Dr. Joseph Biederman is currently receiving research support from the following sources: AACAP, Feinstein Institute for Medical Research, Genentech, Headspace Inc., NIDA, Pfizer Pharmaceuticals, Roche TCRC Inc., Sunovion Pharmaceuticals Inc., Takeda/Shire Pharmaceuticals Inc., Tris, and NIH. Dr. Biederman and his program have received royalties from a copyrighted rating scale used for ADHD diagnoses, paid by Biomarin, Bracket Global, Cogstate, Ingenix, Medavent Prophase, Shire/Takeda, Sunovion, and Theravance; these royalties were paid to the Department of Psychiatry at MGH. Through Partners Healthcare Innovation, Dr. Biederman has a partnership with MEMOTEXT to commercialize a digital health intervention to improve adherence in ADHD. Through MGH corporate licensing, Dr. Biederman has a US Patent (#14/027,676) for a non-stimulant treatment for ADHD, a US Patent (#10,245,271 B2) on a treatment of impaired cognitive flexibility, and a patent pending (#61/233,686) on a method to prevent stimulant abuse. In 2022: Dr. Biederman received honoraria from the MGH Psychiatry Academy for tuition-funded CME courses. In 2021: Dr. Biederman received an honorarium for a scientific presentation from Multi-Health Systems, and a one-time consultation for Cowen Healthcare Investments. He received honoraria from AACAP, the American Psychiatric Nurses Association, BIAL - Portela & Ca. S.A. (Portugal), Medscape Education, and MGH Psychiatry Academy for tuition-funded CME courses. In 2020: Dr. Biederman received an honorarium for a scientific presentation from Tris and from the Institute of Integrated Sciences – INI (Brazil), and research support from the Food & Drug Administration. He received honoraria from Medlearning Inc, NYU, and MGH Psychiatry Academy for tuition-funded CME courses. In 2019, Dr. Biederman was a consultant for Akili, Avekshan, Jazz Pharma, and Shire/Takeda. He received research support from Lundbeck AS and Neurocentria Inc. Through MGH CTNI, he participated in a scientific advisory board for Supernus. He received honoraria from the MGH Psychiatry Academy for tuition-funded CME courses.
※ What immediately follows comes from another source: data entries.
(* ===== verification/JtagDpProps.v ===== *)
(** The JTAG debug port of adiv5_jtagdp.c over a chain with an ARM debug port
    on it: what its accesses shift, how they answer a port that stalls, that
    the port they make satisfies the interface adiv5.c relies on, and memory
    over JTAG from the access port down to the PIO. *)

From Stdlib Require Import ZArith Lia ZifyBool String.
From stdpp Require Import base list numbers option gmap.
From S2P Require Import Prelude CLib Platform Exception Dap Adiv5 Adiv5Props Swd SwdProps Jtag JtagProps JtagWire JtagWireProps.

(** ** Requests and answers

    The 35 bits of an access, lowest first: RnW, A[2], A[3] and the value; and
    of an answer: the acknowledgement and the result of the access before. *)
Definition request_bits (RnW addr value : Z) : list bool :=
  [negb (RnW =? 0); Z.testbit addr 2; Z.testbit addr 3] ++ zbits 32 value.
Definition answer_bits (ack result : Z) : list bool := zbits 35 (ack + 8 * result).
Definition access_ir (APnDP : bool) : list bool := zbits 4 (if APnDP then IR_APACC else IR_DPACC).
Definition abort_ir : list bool := zbits 4 IR_ABORT.

Lemma zbits_inj n x y : 0 <= n -> zbits n x = zbits n y -> x mod 2 ^ n = y mod 2 ^ n.
Proof.
  intros Hn Hb. apply Z.bits_inj'. intros i Hi. destruct (Z.ltb_spec i n) as [Hl|Hl].
  - rewrite !Z.mod_pow2_bits_low by done. apply (f_equal (fun l => l !! Z.to_nat i)) in Hb. unfold zbits in Hb.
    rewrite !list_lookup_fmap, lookup_seqZ_lt in Hb by lia. cbn in Hb. injection Hb as Hb.
    by replace (Z.of_nat (Z.to_nat i)) with i in Hb by lia.
  - by rewrite !Z.mod_pow2_bits_high.
Qed.
Lemma testbit_land3 addr k : 0 <= k < 8 -> Z.testbit (Z.land addr 0xff) k = Z.testbit addr k.
Proof. intros Hk. change 0xff with (Z.ones 8). rewrite Z.land_ones by lia. apply Z.mod_pow2_bits_low. lia. Qed.

(** [fw_adiv5_jtagdp_low_access] makes the request of the JTAG debug port:
    every other bit of the address is ignored. *)
Lemma dpacc_request_bits RnW addr value : is_u32 value ->
  zbits 35 (le_val (le_bytes 8 (dpacc_request RnW addr value))) = request_bits RnW addr value.
Proof.
  intros Hv. rewrite zbits_le_bytes by lia. unfold dpacc_request, request_bits, zbits.
  set (low := if RnW =? 0 then 0 else 1).
  assert (Hbit : forall i, 0 <= i < 35 -> Z.testbit (u64 (Z.lor (Z.lor (Z.shiftl value 3)
      (Z.land (Z.shiftr (Z.land addr 0xff) 1) 6)) low)) i =
    if i =? 0 then negb (RnW =? 0) else if i <? 3 then Z.testbit addr (i + 1) else Z.testbit value (i - 3)).
  { intros i Hi. unfold u64, wrap. rewrite Z.mod_pow2_bits_low by lia. rewrite !Z.lor_spec, Z.land_spec, Z.shiftl_spec, Z.shiftr_spec by lia.
    assert (Hlow : Z.testbit low i = (i =? 0) && negb (RnW =? 0)).
    { unfold low. destruct (RnW =? 0); [by rewrite Z.bits_0, andb_false_r|]. rewrite andb_true_r.
      destruct (Z.eqb_spec i 0) as [->|]; [done|]. apply Z.bits_above_log2; cbn; lia. }
    rewrite Hlow. destruct (Z.ltb_spec i 3) as [H3|H3].
    - rewrite (Z.testbit_neg_r value) by lia. rewrite testbit_land3 by lia.
      assert (Hc : i = 0 \/ i = 1 \/ i = 2) by lia. destruct Hc as [-> | [-> | ->]]; cbn [Z.eqb Z.ltb orb andb].
      + by rewrite andb_false_r.
      + change (Z.testbit 6 1) with true. by rewrite andb_true_r, orb_false_r.
      + change (Z.testbit 6 2) with true. by rewrite andb_true_r, orb_false_r.
    - assert (Z.testbit 6 i = false) as -> by (apply Z.bits_above_log2; cbn; lia).
      rewrite andb_false_r, orb_false_r. destruct (Z.eqb_spec i 0); [lia|]. by rewrite orb_false_r. }
  change (seqZ 0 35) with (seqZ 0 (3 + 32)). rewrite seqZ_app, fmap_app by lia. f_equal.
  - change (seqZ 0 3) with [0; 1; 2]. cbn [fmap list_fmap]. by rewrite !Hbit by lia.
  - apply list_eq. intros i. rewrite !list_lookup_fmap. destruct (decide (i < 32)%nat).
    + rewrite !lookup_seqZ_lt by lia. cbn [fmap option_fmap option_map]. f_equal. rewrite Hbit by lia.
      rewrite (proj2 (Z.eqb_neq _ _)), (proj2 (Z.ltb_ge _ _)) by lia. f_equal. lia.
    + by rewrite !lookup_seqZ_ge by lia.
Qed.

(** What the code makes of the bits it captured. *)
Lemma response_fields x ack r : 0 <= ack < 8 -> is_u32 r -> zbits 35 x = answer_bits ack r ->
  Z.land x 7 = ack /\ u32 (Z.shiftr x 3) = r.
Proof.
  intros Ha Hr Hb. apply zbits_inj in Hb; [|lia]. unfold in_width in Hr.
  change 7 with (Z.ones 3). rewrite Z.land_ones, Z.shiftr_div_pow2 by lia. unfold u32, wrap.
  change (2 ^ 35) with 34359738368 in Hb. change (2 ^ 32) with 4294967296 in *. change (2 ^ 3) with 8.
  rewrite (Z.mod_small (ack + 8 * r)) in Hb by lia. split; Z.to_euclidean_division_equations; lia.
Qed.

(** ** The debug port on the chain

    What the code relies on of device [i]'s data registers, after the ADIv5
    specification: an exchange delivers the result of the access before it and
    asks for the next one, unless the port is still at work ([stall] more
    exchanges): then the acknowledgement is WAIT and the request is dropped.
    [latency] bounds how long an access keeps it at work.  An abort ends the
    work; nothing is said of what becomes of the access under way. *)
Class JtagPort (D : Type) `{Registers D} (i : nat) (sel : Z) := {
  port_wf : D -> Prop;
  port_of : D -> dap;
  stall : D -> nat;
  latency : nat;
  port_sel_byte : is_byte sel;
  ready_law d b : port_wf d -> stall d = 0%nat ->
    is_u32 (d_posted (port_of d)) /\ dr_capture d i (access_ir b) = answer_bits JTAGDP_ACK_OK (d_posted (port_of d));
  stall_law d b : port_wf d -> stall d <> 0%nat ->
    exists r, is_u32 r /\ dr_capture d i (access_ir b) = answer_bits JTAGDP_ACK_WAIT r;
  discard_law d b v n : port_wf d -> stall d = S n -> length v = 35%nat ->
    let d' := dr_update d i (access_ir b) v in port_wf d' /\ stall d' = n /\ port_of d' = port_of d;
  request_law d RnW addr value reg : port_wf d -> stall d = 0%nat -> is_u32 value ->
    decode sel (d_select (port_of d)) RnW addr = Some reg -> dap_access_ok (port_of d) RnW reg ->
    let d' := dr_update d i (access_ir (flag addr ADIV5_APnDP)) (request_bits RnW addr value) in
    port_wf d' /\ (stall d' <= latency)%nat /\ dap_step (port_of d) RnW reg value (d_posted (port_of d)) (port_of d');
  abort_law d : port_wf d -> length (dr_capture d i abort_ir) = 35%nat /\
    let d' := dr_update d i abort_ir (request_bits 0 0 1) in port_wf d' /\ stall d' = 0%nat;
}.
(** Reading the clock leaves the wire alone. *)
Class TapClock (W D : Type) `{TapSpec W D} `{ClockIf W} := {
  tap_clock_law w : tap_wf w ->
    exists t w', platform_time_ms w = Ok t w' /\ tap_wf w' /\ tap_of w' = tap_of w;
}.

Section Access.
Context {W D : Type} `{TapClock W D} {i : nat} {sel : Z} `{!JtagPort D i sel}.
Implicit Types s : jdp_state W.

(** The chain's instruction register lengths, and the port's object. *)
Variables (lens : list nat) (dp : positive) (polls : nat).
(** The port's place in the chain, with at most 32 bits on either side. *)
Definition placed : Prop :=
  lens !! i = Some 4%nat /\ (length lens <= 32)%nat /\
  (sum_list (take i lens) <= 32)%nat /\ (sum_list (drop (S i) lens) <= 32)%nat.
Hypothesis Hplaced : placed.

Definition dp_device s : D := state (tap_of (wire (chain s))).
Definition jdp_wf s : Prop :=
  chain_ok lens (chain s) /\ port_wf (dp_device s) /\
  exists d, jdps s !! dp = Some d /\ dp_jd_index d = Z.of_nat i.
Definition with_chain s c : jdp_state W := {| chain := c; jdps := jdps s |}.

Lemma run_on_chain {A B} (m : M (jtag_state W) A) (f : A -> M (jdp_state W) B) a c s :
  m (chain s) = Ok a c -> bind (on_chain m) f s = f a (with_chain s c).
Proof. intros Hm. unfold bind, on_chain. by rewrite Hm. Qed.
Lemma run_load_jdp {B} (f : jtag_dp -> M (jdp_state W) B) d s : jdps s !! dp = Some d -> bind (load_jdp dp) f s = f d s.
Proof. intros Hd. unfold bind, load_jdp, bind, get. by rewrite Hd. Qed.
(* ===== verification/Cortexm.v ===== *)
(** cortexm.c: the driver of Cortex-M cores.  A core is reached through its
    access port (memory) and, for all else, through its debug registers in
    memory; the functions here are the methods [cortexm_probe] puts in a
    target, and the ones device drivers call. *)

From Stdlib Require Import ZArith Lia String.
From stdpp Require Import base list numbers option gmap.
From S2P Require Import Prelude CLib GdbIf MemManager GdbPacket TargetState Target Platform Exception Morse Command Dap Adiv5 Objects.

(** ** cortexm.h *)
Definition CORTEXM_CPUID : Z := 0xE000ED00.
Definition CORTEXM_AIRCR : Z := 0xE000ED0C.
Definition CORTEXM_CFSR : Z := 0xE000ED28.
Definition CORTEXM_HFSR : Z := 0xE000ED2C.
Definition CORTEXM_DFSR : Z := 0xE000ED30.
Definition CORTEXM_CTR : Z := 0xE000ED7C.
Definition CORTEXM_CPACR : Z := 0xE000ED88.
Definition CORTEXM_DHCSR : Z := 0xE000EDF0.
Definition CORTEXM_DCRSR : Z := 0xE000EDF4.
Definition CORTEXM_DCRDR : Z := 0xE000EDF8.
Definition CORTEXM_DEMCR : Z := 0xE000EDFC.
Definition CORTEXM_ICIALLU : Z := 0xE000EF50.
Definition CORTEXM_DCCMVAC : Z := 0xE000EF68.
Definition CORTEXM_DCCIMVAC : Z := 0xE000EF70.
Definition CORTEXM_FPB_CTRL : Z := 0xE0002000.
Definition CORTEXM_FPB_COMP (i : Z) : Z := 0xE0002008 + 4 * i.
Definition CORTEXM_DWT_CTRL : Z := 0xE0001000.
Definition CORTEXM_DWT_COMP (i : Z) : Z := 0xE0001020 + 0x10 * i.
Definition CORTEXM_DWT_MASK (i : Z) : Z := 0xE0001024 + 0x10 * i.
Definition CORTEXM_DWT_FUNC (i : Z) : Z := 0xE0001028 + 0x10 * i.

Definition CORTEXM_AIRCR_VECTKEY : Z := 0x05FA0000.
Definition CORTEXM_AIRCR_SYSRESETREQ : Z := 4.
Definition CORTEXM_AIRCR_VECTCLRACTIVE : Z := 2.
Definition CORTEXM_HFSR_FORCED : Z := 0x40000000.
Definition CORTEXM_DFSR_RESETALL : Z := 0x1F.
Definition CORTEXM_DFSR_VCATCH : Z := 8.
Definition CORTEXM_DFSR_DWTTRAP : Z := 4.
Definition CORTEXM_DFSR_BKPT : Z := 2.
Definition CORTEXM_DFSR_HALTED : Z := 1.
Definition CORTEXM_DHCSR_DBGKEY : Z := 0xA05F0000.
Definition CORTEXM_DHCSR_S_RESET_ST : Z := 0x2000000.
Definition CORTEXM_DHCSR_S_HALT : Z := 0x20000.
Definition CORTEXM_DHCSR_C_MASKINTS : Z := 8.
Definition CORTEXM_DHCSR_C_STEP : Z := 4.
Definition CORTEXM_DHCSR_C_HALT : Z := 2.
Definition CORTEXM_DHCSR_C_DEBUGEN : Z := 1.
Definition CORTEXM_DCRSR_REGWnR : Z := 0x10000.
Definition CORTEXM_DEMCR_TRCENA : Z := 0x1000000.
Definition CORTEXM_DEMCR_VC_HARDERR : Z := 0x400.
Definition CORTEXM_DEMCR_VC_CORERESET : Z := 1.
Definition CORTEXM_FPB_CTRL_KEY : Z := 2.
Definition CORTEXM_FPB_CTRL_ENABLE : Z := 1.
Definition CORTEXM_DWT_MASK_BYTE : Z := 0.
Definition CORTEXM_DWT_MASK_HALFWORD : Z := 1.
Definition CORTEXM_DWT_MASK_WORD : Z := 2.
Definition CORTEXM_DWT_FUNC_MATCHED : Z := 0x1000000.
Definition CORTEXM_DWT_FUNC_DATAVSIZE_WORD : Z := 0x800.
Definition CORTEXM_DWT_FUNC_FUNC_READ : Z := 5.
Definition CORTEXM_DWT_FUNC_FUNC_WRITE : Z := 6.
Definition CORTEXM_DWT_FUNC_FUNC_ACCESS : Z := 7.
Definition REG_SP : Z := 13.
Definition REG_LR : Z := 14.
Definition REG_PC : Z := 15.
Definition REG_XPSR : Z := 16.
Definition REG_MSP : Z := 17.
Definition REG_PSP : Z := 18.
Definition REG_SPECIAL : Z := 19.
Definition CORTEXM_XPSR_THUMB : Z := 0x1000000.
Definition CORTEXM_TOPT_INHIBIT_SRST : Z := 4.
Definition CPUID_PARTNO_MASK : Z := 0xfff0.
Definition CORTEX_M0 : Z := 0xc200.
Definition CORTEX_M0P : Z := 0xc600.
Definition CORTEX_M3 : Z := 0xc230.
Definition CORTEX_M4 : Z := 0xc240.
Definition CORTEX_M7 : Z := 0xc270.
Definition CORTEX_M23 : Z := 0xd200.
Definition CORTEX_M33 : Z := 0xd210.
(** ** The port and the core *)
Record ap_state := { a_select : Z; a_csw : Z; a_tar : Z; a_posted : Z }.
Definition with_select v x : ap_state := {| a_select := v; a_csw := a_csw x; a_tar := a_tar x; a_posted := a_posted x |}.
Definition with_csw v x : ap_state := {| a_select := a_select x; a_csw := v; a_tar := a_tar x; a_posted := a_posted x |}.
Definition with_tar v x : ap_state := {| a_select := a_select x; a_csw := a_csw x; a_tar := v; a_posted := a_posted x |}.
Definition with_posted t v x : ap_state := {| a_select := a_select x; a_csw := a_csw x; a_tar := t; a_posted := v |}.
Inductive ap_reg := R_select | R_rdbuff | R_csw | R_tar | R_drw | R_db (i : Z).
(** The registers of bank 0, and the four banked data registers. *)
Definition ap_decode (s select RnW addr : Z) : option ap_reg :=
  match decode s select RnW addr with
  | Some SELECT => Some R_select
  | Some RDBUFF => Some R_rdbuff
  | Some CSW => Some R_csw
  | Some TAR => Some R_tar
  | Some DRW => Some R_drw
  | None => if flag addr ADIV5_APnDP && (Z.shiftr select 24 =? s) && (Z.land select 0xF0 =? 0x10)
            then Some (R_db (Z.shiftr (Z.land addr 0xC) 2)) else None
  end.
(** The address banked data register [i] stands for. *)
Definition db_addr (tar i : Z) : Z := tar - tar mod 16 + 4 * i.
Definition tuned_to (al : Z) (x : ap_state) : Prop :=
  Z.land (a_csw x) ADIV5_AP_CSW_ADDRINC_MASK = ADIV5_AP_CSW_ADDRINC_SINGLE /\ Z.land (a_csw x) ADIV5_AP_CSW_SIZE_MASK = al /\
  a_tar x mod 2 ^ al = 0.
(** An access to the port: direction, register, value written, value returned. *)
Inductive ap_step (x : ap_state) (k : core) : Z -> ap_reg -> Z -> Z -> ap_state -> core -> Prop :=
| ap_select v r : ap_step x k ADIV5_LOW_WRITE R_select v r (with_select v x) k
| ap_csw v r : ap_step x k ADIV5_LOW_WRITE R_csw v r (with_csw v x) k
| ap_tar v r : ap_step x k ADIV5_LOW_WRITE R_tar v r (with_tar v x) k
| ap_drw_write v r tar k' : core_write (a_tar x) v k = Some k' ->
    ap_step x k ADIV5_LOW_WRITE R_drw v r (with_tar tar x) k'
| ap_drw_read v tar w k' : tuned_to 2 x -> readable (a_tar x) -> core_read k (a_tar x) w k' -> is_u32 w ->
    ap_step x k ADIV5_LOW_READ R_drw v (a_posted x) (with_posted tar w x) k'
| ap_drw_half v tar w : tuned_to 1 x -> lanes_of (k_mem k) (a_tar x) 2 w ->
    ap_step x k ADIV5_LOW_READ R_drw v (a_posted x) (with_posted tar w x) k
| ap_rdbuff v : ap_step x k ADIV5_LOW_READ R_rdbuff v (a_posted x) x k
| ap_db_write v r i k' : core_write (db_addr (a_tar x) i) v k = Some k' ->
    ap_step x k ADIV5_LOW_WRITE (R_db i) v r x k'.
(** The accesses the port is specified for: words to the registers of the
    core, halfwords of the memory of a halted core. *)
Definition ap_ok (x : ap_state) (k : core) (RnW : Z) (reg : ap_reg) (v : Z) : Prop :=
  match reg with
  | R_select | R_csw | R_tar => RnW = ADIV5_LOW_WRITE
  | R_rdbuff => RnW = ADIV5_LOW_READ
  | R_drw => (RnW = ADIV5_LOW_WRITE /\ tuned_to 2 x /\ is_Some (core_write (a_tar x) v k)) \/
             (RnW = ADIV5_LOW_READ /\ tuned_to 2 x /\ readable (a_tar x)) \/
             (RnW = ADIV5_LOW_READ /\ tuned_to 1 x /\ k_halted k = true /\ is_u32 (a_tar x))
  | R_db i => RnW = ADIV5_LOW_WRITE /\ is_Some (core_write (db_addr (a_tar x) i) v k)
  end.
(** ** Words and bytes *)
Lemma byte_word_cons c l i : length c = 4%nat -> 0 <= i -> byte_word (c ++ l) (i + 1) = byte_word l i.
Proof.
  intros Hc Hi. unfold byte_word, zdrop. replace (Z.to_nat (4 * (i + 1))) with (length c + Z.to_nat (4 * i))%nat by lia.
  by rewrite drop_app_add.
Qed.
Lemma bytes_words_cons c l : length c = 4%nat -> bytes_words (c ++ l) = le_val c :: bytes_words l.
Proof.
  intros Hc. unfold bytes_words. rewrite zlen_app. unfold zlen at 1. rewrite Hc. change (Z.of_nat 4) with 4.
  replace (4 + zlen l) with (zlen l + 1 * 4) by lia. rewrite Z.div_add by lia. pose proof (Z.div_pos (zlen l) 4 (zlen_nonneg l) ltac:(lia)).
  rewrite seqZ_cons by lia. rewrite fmap_cons. f_equal.
  - unfold byte_word, ztake, zdrop. cbn [Z.mul Z.to_nat]. rewrite drop_0. rewrite take_app_le by (rewrite Hc; done). by rewrite take_ge by (rewrite Hc; done).
  - replace (Z.pred (zlen l / 4 + 1)) with (zlen l / 4) by lia. change (Z.succ 0) with (1 + 0).
    rewrite <- fmap_add_seqZ, <- list_fmap_compose. apply list_fmap_ext. intros j x Hx. cbn.
    apply list_elem_of_lookup_2 in Hx. apply elem_of_seqZ in Hx. rewrite Z.add_comm. apply byte_word_cons; lia.
Qed.
Lemma words_bytes_words n : forall data, length data = (4 * n)%nat -> is_bytes data -> words_bytes (bytes_words data) = data.
Proof.
  induction n as [|n IH]; intros data Hl Hb; [by destruct data|].
  rewrite <- (take_drop 4 data). assert (Ht : length (take 4 data) = 4%nat) by (rewrite length_take; lia).
  rewrite bytes_words_cons by done. unfold words_bytes. cbn [fmap list_fmap concat]. fold (words_bytes (bytes_words (drop 4 data))).
  rewrite IH; [|rewrite length_drop; lia|by apply Forall_drop]. f_equal. rewrite <- Ht at 1. apply le_bytes_val. by apply Forall_take.
Qed.
Lemma length_bytes_words n : forall data, length data = (4 * n)%nat -> length (bytes_words data) = n.
Proof.
  intros data Hl. unfold bytes_words. rewrite length_fmap, length_seqZ. unfold zlen. rewrite Hl.
  replace (Z.of_nat (4 * n)) with (Z.of_nat n * 4) by lia. rewrite Z.div_mul by lia. lia.
Qed.
Lemma bytes_words_u32 n : forall data, length data = (4 * n)%nat -> is_bytes data -> Forall (in_width 32) (bytes_words data).
Proof.
  induction n as [|n IH]; intros data Hl Hb; [by destruct data|].
  rewrite <- (take_drop 4 data). assert (Ht : length (take 4 data) = 4%nat) by (rewrite length_take; lia).
  rewrite bytes_words_cons by done. constructor; [|apply IH; [rewrite length_drop; lia|by apply Forall_drop]].
  pose proof (le_val_range (take 4 data) (Forall_take _ _ _ Hb)) as Hr. rewrite Ht in Hr. exact Hr.
Qed.

(** ** The banked transfers *)
Section Banked.
Context {E : Type} {MI : MemIf E} {CLK : ClockIf E} {DP : DpIf E} {DO : DpObj E} {dp : positive} {s : Z} {AC : ApCore DP CLK dp s}.
Notation W := (world (cm_dev E)).
Notation A := (core_ap (dp := dp) (s := s)).
Variable ap : ADIv5_AP.
Hypothesis ap_is : A ap.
Dr. Qasim Bukhari, Ms. Maura DiSalvo, Dr. Guilla Serra, Ms. Chloe Hutt Vater, Dr. Satrajit Ghosh, and Dr. John Gabrieli do not have any financial relationships to disclose.

Footnotes

Financial disclosure statement

This work was partially supported by the Abdul Latif Jameel Clinic for Machine Learning in Health (J-Clinic), the MGH Pediatric Psychopharmacology Fund, and the Poitras Center for Psychiatric Disorders Research at the McGovern Institute for Brain Research at MIT. The supporters had no role in the design, analysis, interpretation, or publication of this study.